Dalam Islam, terdapat larangan bagi orang yang berqurban yang disebutkan dalam hadits Rasulullah SAW. Dilansir dari berbagai sumber, berikut ini larangan bagi orang berqurban:
Salah satu larangan utama bagi orang yang berqurban adalah memotong rambut dan kuku sejak masuk 1 Dzulhijjah hingga hewan qurban disembelih. Larangan ini berdasarkan hadits riwayat Muslim.

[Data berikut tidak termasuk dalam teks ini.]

(* ===== verification/ServerProofs.v ===== *)
(** * Correctness of the running server

    Whatever the requests, the clients, the timers and the key watcher do, in any
    order: the memory held for clients, the number of streams and every tenant's
    share stay within their limits, nothing is lost, and every stream is delivered
    in order. *)

From S2P Require Import Prelude AhoCorasick Externals Receipt BudgetQueue BudgetQueueProofs Engine Http Endpoints Proxy Config Effects Bootstrap BootstrapProofs Startup StartupProofs Server HttpProofs ProxyTheorems.
Local Open Scope Z_scope.

Section Proofs.
Context {hdr_api : HeaderApi} {sem_api : SemaphoreApi} {sem_laws : SemaphoreLaws}
  {ac_api : AhoCorasickApi} {b3_api : Blake3Api} {sig_api : Ed25519Api} {enc_api : EncodingApi}
  {json_api : SerdeJsonApi} {rj_api : ReceiptJsonApi} {tj_api : TerminalJsonApi}.

(** ** Worlds that evolve *)

(** No semaphore is overdrawn. *)
Definition solvent (w : World) : Prop :=
  ∀ id s, w_sems w !! id = Some s → 0 ≤ available_permits s.

(** Taking and returning permits keeps the addresses and the tables. *)
Record evolves (w w' : World) : Prop := {
  ev_dom id : is_Some (w_sems w' !! id) ↔ is_Some (w_sems w !! id);
  ev_tables : w_tables w' = w_tables w;
  ev_next : w_next w' = w_next w;
  ev_solvent : solvent w → solvent w'
}.

#[global] Instance evolves_preorder : PreOrder evolves.
Proof.
  split; [by split|]. intros w1 w2 w3 [H1 H2 H3 H4] [H5 H6 H7 H8].
  split; [intros id; by rewrite H5, H1|congruence|congruence|auto].
Qed.

Lemma evolves_insert w id s s' n :
  w_sems w !! id = Some s → (0 ≤ available_permits s → 0 ≤ available_permits s') →
  evolves w (set_in_use (set_sems w (<[id := s']> (w_sems w))) n).
Proof.
  intros Hs Ha. split; cbn; try done.
  - intros i. rewrite lookup_insert. case_decide; [subst; rewrite Hs; split; eauto|done].
  - intros Hw i x. cbn. rewrite lookup_insert. case_decide; [intros [= <-]; eauto|apply Hw].
Qed.

Lemma evolves_in_use w n : evolves w (set_in_use w n).
Proof. by split. Qed.

Lemma evolves_acquire w id n p w' : 0 ≤ n → acquire w id n = Some (p, w') → evolves w w'.
Proof.
  intros Hn. unfold acquire. destruct (w_sems w !! id) as [s|] eqn:Es; cbn; [|done].
  destruct (try_acquire_many s n) as [s'|] eqn:Ea; cbn; [|done]. intros [= <- <-].
  apply (evolves_insert w id s s' (w_in_use w) Es). intros _.
  destruct (decide (n ≤ available_permits s)) as [Hle|Hgt].
  - destruct (try_acquire_enough s n Hn Hle) as (s2 & E2 & ?). assert (s' = s2) by congruence. subst. lia.
  - rewrite try_acquire_short in Ea by lia. done.
Qed.

Lemma evolves_drop w p : 0 ≤ num_permits p → evolves w (drop_permit w p).
Proof.
  intros Hn. unfold drop_permit. destruct (w_sems w !! p_sem p) as [s|] eqn:Es; [|done].
  apply (evolves_insert w _ s _ (w_in_use w) Es). rewrite add_permits_available by done. lia.
Qed.

Lemma evolves_drop_segment b w s : segment_ok b s → evolves w (drop_segment w s).
Proof.
  intros (Hl & Hg & _). unfold drop_segment, record_budget_in_use.
  etrans; [apply evolves_in_use|]. etrans; [apply (evolves_drop _ (seg_global_permit s)); rewrite Hg; cbn; unfold blen; lia|].
  apply evolves_drop. rewrite Hl. cbn. unfold blen. lia.
Qed.

Lemma evolves_drop_segments b segs : ∀ w,
  Forall (segment_ok b) segs → evolves w (foldl drop_segment w segs).
Proof.
  induction segs as [|s segs IH]; intros w; cbn; [done|]. intros [H1 H2]%Forall_cons.
  etrans; [by eapply evolves_drop_segment|by apply IH].
Qed.

Lemma evolves_drop_option b w o :
  Forall (segment_ok b) (option_list o) → evolves w (drop_option w o).
Proof. destruct o; cbn; [|done]. intros [H _]%Forall_cons. by eapply evolves_drop_segment. Qed.

Lemma evolves_reserve w b data r w' : BudgetedSegment_reserve w b data = (r, w') → evolves w w'.
Proof.
  unfold BudgetedSegment_reserve. destruct data as [|x data]; [by intros [= <- <-]|].
  set (d := x :: data). assert (0 ≤ blen d) as Hd by (unfold blen; lia).
  destruct (tenant_permit w b (blen d)) as [[lp|e] w1] eqn:Et.
  2:{ intros [= <- <-]. by rewrite (tenant_permit_Err _ _ _ _ _ Et). }
  apply tenant_permit_Ok in Et as (_ & _ & Ea). pose proof (evolves_acquire _ _ _ _ _ Hd Ea) as E1.
  destruct (acquire w1 (bb_global_memory b) (blen d)) as [[gp w2]|] eqn:Eg; intros [= <- <-].
  - etrans; [exact E1|]. etrans; [by eapply evolves_acquire|apply evolves_in_use].
  - etrans; [exact E1|]. apply evolves_drop.
    unfold acquire in Ea. destruct (w_sems w !! bb_semaphore b); cbn in Ea; [|done].
    destruct (try_acquire_many _ _); cbn in Ea; [|done]. by injection Ea as <- <-.
Qed.

(** ** A stream as a queue *)

Definition stream_sys (w : World) os op (s : Stream) : Sys := {|
  sy_world := w; sy_channel := sm_channel s; sy_enqueue := sm_enqueue s; sy_body := sm_body s;
  sy_other_segments := os; sy_other_permits := op; sy_accepted := sm_accepted s;
  sy_sent := sm_sent s; sy_received := sm_received s
|}.

Lemma live_segments_stream w os op s :
  live_segments (stream_sys w os op s) = stream_segments s ++ os.
Proof. unfold live_segments, stream_segments. cbn. by rewrite <-!app_assoc. Qed.

(** The invariant of the queue, apart from what is shared. *)
Definition stream_ok (s : Stream) : Prop :=
  ∃ total w os op, sys_inv total (stream_sys w os op s).

Lemma stream_inv total w os op s :
  stream_ok s → accounted total w (stream_segments s ++ os) op → sys_inv total (stream_sys w os op s).
Proof.
  intros (t' & w' & os' & op' & [H1 H2 H3 H4 H5 H6 H7 H8 H9]) Ha. split; try done.
  by rewrite live_segments_stream.
Qed.

(** What the invariant of the queue says of the bytes of a stream. *)
Lemma stream_ok_order s :
  stream_ok s →
  sm_received s `prefix_of` sm_sent s ∧ sm_sent s `prefix_of` sm_accepted s ∧
  (sm_enqueue s = EnqDone (Ok tt) → sm_sent s = sm_accepted s) ∧
  (length (ch_segments (sm_channel s)) ≤ ch_items (sm_channel s))%nat ∧
  ∀ body, sm_body s = Some body →
    sm_received s ++ queued (sm_channel s) = sm_sent s ∧
    (is_end_stream body = true → sm_received s = sm_sent s ∧ ch_sender (sm_channel s) = false).
Proof.
  intros (t & w & os & op & [_ Hb Hrc Hd Hen Hs Hf Hq Ht]). cbn in *. split_and!; [done| | |done|].
  - destruct (sm_enqueue s) as [todo|sg todo|[[]|e]]; [..|done]; rewrite <-Ht; by apply prefix_app_r.
  - intros E. rewrite E in Ht. cbn in Ht. by rewrite app_nil_r in Ht.
  - intros body Hbody. rewrite Hbody in Hq. specialize (Hq ltac:(done)). split; [done|].
    intros Hend. destruct (Hen body Hbody Hend) as (E & _ & Hsend). split; [|done].
    unfold queued in Hq. rewrite E in Hq. cbn in Hq. by rewrite app_nil_r in Hq.
Qed.
(* ===== verification/LiveStreams.v ===== *)
(** * What the streams of the proxy carry

    The history of a stream in [Live] is a run of its task: the answers its queue
    has given so far are replayed by a sink ([Replay]), and at any point, also in
    the middle of a round or of a call of [enqueue], what has entered the queue is
    what the task delivers to that sink.  So the theorems about the task hold of
    every stream in every interleaving. *)

From S2P Require Import Prelude Utf8 AhoCorasick Externals Receipt DoneDetector BudgetQueue BudgetQueueProofs Matching Engine EngineBoundary EngineProofs EngineTheorems Http HttpProofs Endpoints Proxy ProxyProofs ProxyTheorems Config ConfigProofs Watchers Effects Bootstrap BootstrapProofs Startup StartupProofs TaskProgram Server ServerProofs EndToEnd Live LiveProofs.
Local Open Scope Z_scope.

(** ** A sink that replays answers *)

(** What was delivered, and the answers still to give; a refusal lets some bytes
    through.  Without an answer left it refuses everything. *)
Record Replay := { rp_delivered : bytes; rp_script : list (Result EnqueueError unit * nat) }.

Definition replay_enqueue (s : Replay) (b : bytes) : Result EnqueueError unit * Replay :=
  match rp_script s with
  | [] => (Err EnqueueClosed, s)
  | (Ok _, _) :: script => (Ok tt, {| rp_delivered := rp_delivered s ++ b; rp_script := script |})
  | (Err e, n) :: script =>
    (Err e, {| rp_delivered := rp_delivered s ++ take n b; rp_script := script |})
  end.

Dikutip dari laman Rumayhso, dari hadits riwayat Muslim, Nabi shallallahu ‘alaihi wa sallam bersabda:
إِذَا دَخَلَتِ الْعَشْرُ وَأَرَادَ أَحَدُكُمْ أَنْ يُضَحِّىَ فَلاَ يَمَسَّ مِنْ شَعَرِهِ وَبَشَرِهِ شَيْئً
“Jika telah masuk 10 hari pertama dari Dzulhijjah dan salah seorang di antara kalian berkeinginan untuk berqurban, maka janganlah ia menyentuh (memotong) rambut dan kulit yang tumbuh rambut sedikit pun juga.” (HR. Muslim no. 1977)
Larangan tersebut juga disebutkan dalam riwayat lain, yaitu:
إِذَا رَأَيْتُمْ هِلاَلَ ذِى الْحِجَّةِ وَأَرَادَ أَحَدُكُمْ أَنْ يُضَحِّىَ فَلْيُمْسِكْ عَنْ شَعْرِهِ وَأَظْفَارِهِ
“Jika kalian melihat hilal Dzulhijjah (maksudnya: telah memasuki 1 Dzulhijjah) dan salah seorang dari kalian ingin berqurban, maka janganlah ia memotong rambut dan kukunya.” (HR. Muslim no. 1977).

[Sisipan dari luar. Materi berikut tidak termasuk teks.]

(** * HOOMD-blue: domain decomposition, HPMC update engine and helpers

    A shallow embedding of the parts of the sources that the specification
    talks about, followed by the properties proved (or refuted) about them.

    Conventions.
    - [unsigned int] is a 32-bit integer: a [Z] in [0, 2^32) with the
      wrap-around written out ([u32]); [int] is its signed reading ([i32]).
    - Host arrays ([GPUArray], [GlobalArray], [std::vector]) are lists.
    - Code that throws returns [Thrown]; code that returns normally
      returns [Returned]. *)

From Stdlib Require Import ZArith QArith List Bool Lia Arith.
From Stdlib Require Floats.
From Stdlib Require Import Sorting.Sorted Sorting.Permutation Sorting.Mergesort Orders.
Import ListNotations.

Local Open Scope Z_scope.

(** ** Machine integers *)

Module Uint.

Definition modulus : Z := 2 ^ 32.

(** Reduction of a mathematical integer to [unsigned int]. *)
Definition u32 (x : Z) : Z := x mod modulus.

(** Conversion [unsigned int -> int] (two's complement). *)
Definition i32 (x : Z) : Z :=
  let r := x mod modulus in
  if r <? 2 ^ 31 then r else r - modulus.

End Uint.

(** ** Outcome of a call that may throw *)

Inductive outcome (A : Type) : Type :=
| Returned (a : A)
| Thrown (what : nat).

Arguments Returned {A} a.
Arguments Thrown {A} what.

(** ** hoomd/filter/ParticleFilterIntersection.h *)

Module ZOrder <: TotalLeBool.
Definition t := Z.
Definition leb := Z.leb.
Lemma leb_total : forall x y, leb x y = true \/ leb y x = true.
Proof.
  intros x y; unfold leb.
  destruct (Z.leb_spec x y); [now left | right].
  apply Z.leb_le; lia.
Qed.
End ZOrder.

(** [std::sort] on a vector of tags, ascending. *)
Module TagSort := Sort ZOrder.

Module ParticleFilterIntersection.

(** [std::set_intersection(first1, last1, first2, last2, d_first)]:
    while both ranges are non-empty, with [x] the head of the first and
    [y] the head of the second: if [x < y] advance the first range;
    otherwise, if not [y < x], write [x] to the output and advance the
    first range; in both of the latter cases advance the second range.
    The list returned is what has been written at [d_first]. *)
Fixpoint set_intersection (X : list Z) : list Z -> list Z :=
  match X with
  | [] => fun _ => []
  | x :: X' =>
      fix scan (Y : list Z) : list Z :=
        match Y with
        | [] => []
        | y :: Y' =>
            if x <? y then set_intersection X' Y
            else if y <? x then scan Y'
            else x :: set_intersection X' Y'
        end
  end.
(** * NXTensor: the extraction engine, embedded and verified

    A shallow embedding of
    - [nxtensor/core/xarray_channel_extraction.py]: the temporal block
      partitioner, the cross-label block merger, the dispatcher and the
      record converter;
    - [src/time_series.py]: the region extractor and the visitor that
      evaluates computed variables.

    Python dictionaries are insertion-ordered association lists with unique
    keys, exceptions are the [Raise] branch of [result], and the objects the
    code mutates (the caller's table, the module globals, the file system) are
    threaded explicitly. *)

From Stdlib Require Import ZArith Lia Ascii.
From stdpp Require Import base list strings pretty sorting.

Open Scope string_scope.
Open Scope list_scope.

(** ** Python prelude *)

Module Py.

(** The exceptions that the embedded code can raise. *)
Inductive exn : Type :=
| ValueError
| KeyError
| TypeError
| AttributeError
| IndexError
| UnboundLocalError
| FileNotFoundError
| ConfigurationError (msg : string)
| EvaluationError (expression : string)
| Exception (msg : string).

Inductive result (A : Type) : Type :=
| Ok (a : A)
| Raise (e : exn).
Global Arguments Ok {A} a.
Global Arguments Raise {A} e.

Global Instance exn_eq_dec : EqDecision exn.
Proof. solve_decision. Defined.

Global Instance result_eq_dec `{EqDecision A} : EqDecision (result A).
Proof. solve_decision. Defined.

Global Instance result_ret : MRet result := @Ok.
Global Instance result_bind : MBind result := λ A B f m,
match m with Ok a => f a | Raise e => Raise e end.
Global Instance result_fmap : FMap result := λ A B f m,
match m with Ok a => Ok (f a) | Raise e => Raise e end.

Definition is_Ok {A} (m : result A) : Prop := ∃ a, m = Ok a.

(** [[f(x) for x in l]], stopping at the first exception. *)
Fixpoint traverse {A B} (f : A → result B) (l : list A) : result (list B) :=
match l with
| [] => Ok []
| x :: l' => y ← f x; ys ← traverse f l'; Ok (y :: ys)
end.

(** A [for] loop that updates an accumulator and may raise. *)
Fixpoint for_each {A S} (body : S → A → result S) (s : S) (l : list A) : result S :=
match l with
| [] => Ok s
| x :: l' => s' ← body s x; for_each body s' l'
end.

(** [l.index(x)]: the first position of [x], [None] for ValueError. *)
Fixpoint list_index `{EqDecision A} (x : A) (l : list A) : option nat :=
match l with
| [] => None
| y :: l' => if decide (x = y) then Some 0%nat else S <$> list_index x l'
end.

(** [[i for i, y in enumerate(l) if y == x]]. *)
Definition positions_of `{EqDecision A} (x : A) (l : list A) : list nat :=
filter (λ i, l !! i = Some x) (seq 0 (length l)).

(** *** Dictionaries: insertion-ordered, one entry per key *)

Abbreviation dict K V := (list (K * V)).

Section dict.
Context {K V : Type} `{EqDecision K}.

Fixpoint dict_get (k : K) (d : dict K V) : option V :=
  match d with
  | [] => None
  | (k', v) :: d' => if decide (k = k') then Some v else dict_get k d'
  end.

(** [d[k] = v]: an existing key keeps its place, a new one goes last. *)
Fixpoint dict_set (k : K) (v : V) (d : dict K V) : dict K V :=
  match d with
  | [] => [(k, v)]
  | (k', v') :: d' =>
      if decide (k = k') then (k', v) :: d' else (k', v') :: dict_set k v d'
  end.

(** [d[k]] as an expression: KeyError when the key is missing. *)
Definition dict_getitem (k : K) (d : dict K V) : result V :=
  match dict_get k d with
  | Some v => Ok v
  | None => Raise KeyError
  end.

(** [k in d] *)
Definition dict_contains (k : K) (d : dict K V) : bool :=
  bool_decide (is_Some (dict_get k d)).

Definition dict_keys (d : dict K V) : list K := d.*1.
Definition dict_values (d : dict K V) : list V := d.*2.

(** The invariant of a Python dictionary. *)
Definition dict_wf (d : dict K V) : Prop := NoDup (dict_keys d).

(** [dict(pairs)] *)
Definition dict_of_pairs (l : list (K * V)) : dict K V :=
  foldl (λ d kv, dict_set kv.1 kv.2 d) [] l.

(** [d1 == d2]: the same keys with the same values, in any order. *)
Definition dict_equiv (d1 d2 : dict K V) : Prop :=
  ∀ k, dict_get k d1 = dict_get k d2.
End dict.

(** [set(l)]: the elements once each; the iteration order of a Python set
  is unspecified, first occurrence is the order chosen here and
  nothing proved below depends on it. *)
Definition set_of `{EqDecision A} (l : list A) : list A := remove_dups l.

End Py.
Import Py.

(** ** Names declared outside the files at hand *)

(** Modelled from the spec: [nxtensor.utils.time_utils.TimeResolution] is not
    among the sources. The spec gives the ordered time-field list (year;
    year, month; year, month, day; year, month, day, hour) and the
    zero-padded string renderings of month, day and hour; the field names are
    plain strings, as the f-string of the partitioner's error message and the
    lookups into the records show. *)
Module TimeResolution.
Definition YEAR : string := "year".
Definition MONTH : string := "month".
Definition DAY : string := "day".
Definition HOUR : string := "hour".
Definition MONTH2D : string := "month2d".
Definition DAY2D : string := "day2d".
Definition HOUR2D : string := "hour2d".
Definition KEYS : list string := [YEAR; MONTH; DAY; HOUR].
End TimeResolution.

Larangan ini mencakup rambut kepala, jenggot, kumis, bulu ketiak, bulu kemaluan, dan kuku tangan maupun kaki. Namun, jika memotong karena kebutuhan syar’i seperti khitan atau pengobatan, maka diperbolehkan
Adapun hikmah dari larangan memotong rambut dan kuku ini, sebagaimana dijelaskan oleh ulama Syafi’iyah, adalah agar anggota tubuh shohibul qurban tetap utuh selama masa ibadah qurban. Dengan begitu, anggota badan tersebut semakin sempurna untuk dibebaskan dari api neraka.

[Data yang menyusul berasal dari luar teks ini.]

(* ===== verification/K8s.v ===== *)
(** * Kubernetes API objects

    The fields of [corev1.Node], [corev1.Pod] and of the match types that the
    code reads or compares.  Functions of the Kubernetes libraries are not
    defined here: the components that call them take them as parameters. *)
From S2P Require Import Prelude Go.

(** [corev1.Toleration] and [corev1.Taint]. *)
Record Toleration : Type := {
  tol_Key : string;
  tol_Operator : string;
  tol_Value : string;
  tol_Effect : string;
  tol_TolerationSeconds : option Z;
}.
#[export] Instance Toleration_eq_dec : EqDecision Toleration.
Proof. solve_decision. Defined.

Record Taint : Type := {
  taint_Key : string;
  taint_Value : string;
  taint_Effect : string;
}.

(** A condition of a node or of a pod, and a node address. *)
Record Condition : Type := { cond_Type : string; cond_Status : string }.
Record NodeAddress : Type := { addr_Type : string; addr_Address : string }.

Definition NodeReady : string := "Ready".
Definition PodReady : string := "Ready".
Definition ConditionTrue : string := "True".
Definition PodRunning : string := "Running".
Definition NodeExternalIP : string := "ExternalIP".

Record Node : Type := {
  node_Name : string;
  node_ProviderID : string;                 (* Spec.ProviderID *)
  node_Labels : gmap string string;
  node_Annotations : gmap string string;
  node_Deleting : bool;                     (* !DeletionTimestamp.IsZero() *)
  node_Taints : list Taint;
  node_Conditions : list Condition;
  node_Addresses : list NodeAddress;
}.

Record Pod : Type := {
  pod_Name : string;
  pod_Namespace : string;
  pod_NodeName : string;                    (* Spec.NodeName *)
  pod_Labels : gmap string string;
  pod_Deleting : bool;
  pod_Phase : string;
  pod_Conditions : list Condition;
}.

(** Reading a map of strings: an absent key reads as the zero value. *)
Definition map_get (m : gmap string string) (k : string) : string := default "" (m !! k).

Lemma map_get_Some m k : map_get m k ≠ "" → m !! k = Some (map_get m k).
Proof. unfold map_get. by destruct (m !! k). Qed.
(* ===== verification/Heap.v ===== *)
(** * Go's memory: pointers, slices and maps

    Structs are values; pointers, slices and maps refer to cells of a heap, so that
    copying a struct shares what they refer to.  [load] reads what a value
    stands for together with the cells it reaches; a deep copy is a value that stands
    for the same and reaches new cells only. *)
From S2P Require Import Prelude Go.

Abbreviation loc := positive (only parsing).
Abbreviation heap cell := (gmap loc cell).

(** A [*T], a [[]T] - a window of an array, from [off] - and a [map[string]V]. *)
Inductive ptr (T : Type) : Type := Nil | At (l : loc).
Inductive slc (T : Type) : Type := NilSlice | SliceAt (l : loc) (off len : nat).
Inductive gmp (V : Type) : Type := NilMap | MapAt (l : loc).
Arguments Nil {T}.
Arguments At {T} l.
Arguments NilSlice {T}.
Arguments SliceAt {T} l off len.
Arguments NilMap {V}.
Arguments MapAt {V} l.

(** Values of type [T] are kept in cells; [new(T)] starts from the zero value. *)
Class Stored (cell T : Type) : Type := {
  box : T → cell;
  unbox : cell → option T;
  unbox_box x : unbox (box x) = Some x;
}.
Class Zero (T : Type) : Type := zero : T.

Section operations.
Context {cell W : Type} `{!MapRange W}.
Implicit Types (h : heap cell) (w : W) (l : loc).
Abbreviation M := (Go.M (heap cell) W).

Definition read_cell {T} `{!Stored cell T} h l : option T := h !! l ≫= unbox.
Definition alloc {T} `{!Stored cell T} (x : T) : M loc :=
  h ← gets id;
  let l := fresh (dom h) in
  modify <[l := box x]> ;; mret l.
Definition read {T} `{!Stored cell T} l : M T := h ← gets id; deref (read_cell h l).
Definition write {T} `{!Stored cell T} l (x : T) : M unit := modify <[l := box x]>.

(** [new(T)], [*p] and [*p = x]. *)
Definition new {T} `{!Stored cell T, !Zero T} : M (ptr T) := l ← alloc zero; mret (At l).
Definition get {T} `{!Stored cell T} (p : ptr T) : M T :=
  match p with Nil => panic | At l => read l end.
Definition put {T} `{!Stored cell T} (p : ptr T) (x : T) : M unit :=
  match p with Nil => panic | At l => write l x end.

(** [make([]T, n)], [len(s)], [s[i]], [s[i] = x] and [copy(dst, src)]. *)
Definition make_slice {T} `{!Stored cell (list T), !Zero T} (n : nat) : M (slc T) :=
  l ← alloc (replicate n zero); mret (SliceAt l 0 n).
Definition length {T} (s : slc T) : nat :=
  match s with NilSlice => 0 | SliceAt _ _ n => n end.
Definition index {T} `{!Stored cell (list T)} (s : slc T) (i : nat) : M T :=
  match s with
  | NilSlice => panic
  | SliceAt l off n =>
      arr ← read l;
      if (i <? n)%nat then deref ((arr : list T) !! (off + i)) else panic
  end.
Definition set_index {T} `{!Stored cell (list T)} (s : slc T) (i : nat) (x : T) : M unit :=
  match s with
  | NilSlice => panic
  | SliceAt l off n =>
      arr ← read l;
      if (i <? n)%nat then write l (<[off + i := x]> (arr : list T)) else panic
  end.
Definition contents {T} `{!Stored cell (list T)} (s : slc T) : M (list T) :=
  match s with
  | NilSlice => mret []
  | SliceAt l off n => arr ← read l; mret (take n (drop off (arr : list T)))
  end.
Definition copy {T} `{!Stored cell (list T)} (dst src : slc T) : M unit :=
  xs ← contents src;
  match dst with
  | NilSlice => mret tt
  | SliceAt l off n =>
      arr ← read l;
      let k := Nat.min n (List.length xs) in
      write l (take off (arr : list T) ++ take k xs ++ drop (off + k) arr)
  end.

(** [make(map[string]V)] and the loop [for key, val := range src { dst[key] = val }]. *)
Definition make_map {V} `{!Stored cell (gmap string V)} : M (gmp V) :=
  l ← alloc ∅; mret (MapAt l).
Definition copy_map {V} `{!Stored cell (gmap string V)} (dst src : gmp V) : M unit :=
  match src, dst with
  | MapAt l, MapAt l' =>
      m ← read l;
      keys ← range_keys (m : gmap string V);
      for_each keys (λ key,
        val ← deref (m !! key);
        m' ← read l';
        write l' (<[key := val]> (m' : gmap string V)))
  | NilMap, _ => mret tt
  | _, NilMap => panic
  end.
End operations.

(** ** What a value stands for *)

(** [load h x] is the value of [x] and the cells it reaches; nothing else matters to
    it. *)
Class Layout (cell T A : Type) : Type := {
  load : heap cell → T → option (A * gset loc);
  load_alloc h x v c l : load h x = Some (v, c) → l ∈ c → is_Some (h !! l);
  load_local h h' x v c : load h x = Some (v, c) → (∀ l, l ∈ c → h' !! l = h !! l) →
    load h' x = Some (v, c);
}.
#[export] Hint Mode Layout - ! - : typeclass_instances.

(** A type without references. *)
Program Definition flat_layout {cell T} : Layout cell T T := {| load _ x := Some (x, ∅) |}.
Next Obligation. intros cell T h x v c l [= <- <-]. set_solver. Qed.
Next Obligation. done. Qed.

Section layouts.
Context {cell : Type}.
Implicit Types (h : heap cell) (l : loc) (c : gset loc).

Lemma load_grow {T A} `{!Layout cell T A} h h' (x : T) (v : A) c :
  load h x = Some (v, c) → h ⊆ h' → load h' x = Some (v, c).
Proof.
  intros Hl Hs. eapply load_local; [exact Hl|]. intros l Hin.
  destruct (load_alloc h x v c l Hl Hin) as [y Hy]. rewrite Hy. by eapply lookup_weaken.
Qed.

Fixpoint load_list {T A} `{!Layout cell T A} h (xs : list T) : option (list A * gset loc) :=
  match xs with
  | [] => Some ([], ∅)
  | x :: xs' =>
      '(v, c) ← load h x; '(vs, cs) ← load_list h xs'; Some (v :: vs, c ∪ cs)
  end.

#[export] Program Instance list_layout {T A} `{!Layout cell T A} : Layout cell (list T) (list A) :=
  {| load := load_list |}.
Next Obligation.
  intros T A ? h xs. induction xs as [|x xs IH]; cbn; intros v c l Hl Hin; simplify_eq.
  { set_solver. }
  destruct (load h x) as [[v1 c1]|] eqn:H1; cbn in Hl; [|done].
  destruct (load_list h xs) as [[vs cs]|] eqn:H2; cbn in Hl; [|done]. simplify_eq.
  apply elem_of_union in Hin as [Hin|Hin]; [by eapply load_alloc|by eapply IH].
Qed.
Next Obligation.
  intros T A ? h h' xs. induction xs as [|x xs IH]; cbn; intros v c Hl Hin; [done|].
  destruct (load h x) as [[v1 c1]|] eqn:H1; cbn in Hl; [|done].
  destruct (load_list h xs) as [[vs cs]|] eqn:H2; cbn in Hl; [|done]. simplify_eq.
  rewrite (load_local h h' x v1 c1) by (done || intros l ?; apply Hin; set_solver). cbn.
  by rewrite (IH vs cs) by (done || intros l ?; apply Hin; set_solver).
Qed.
End layouts.

(** A pointer stands for what it points to, a slice for the elements of its window, a
    map for its entries; [nil] is not an empty one. *)
Section references.
Context {cell : Type}.
Implicit Types (h : heap cell) (l : loc) (c : gset loc).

Dilansir dari laman Muslim.or.id, shohibul qurban tidak diperbolehkan menjual bagian apa pun dari hewan qurban, baik daging, kulit, maupun bagian tubuh lainnya. Hal ini karena hewan qurban telah diniatkan sebagai bentuk ibadah kepada Allah dan bukan sebagai komoditas perdagangan.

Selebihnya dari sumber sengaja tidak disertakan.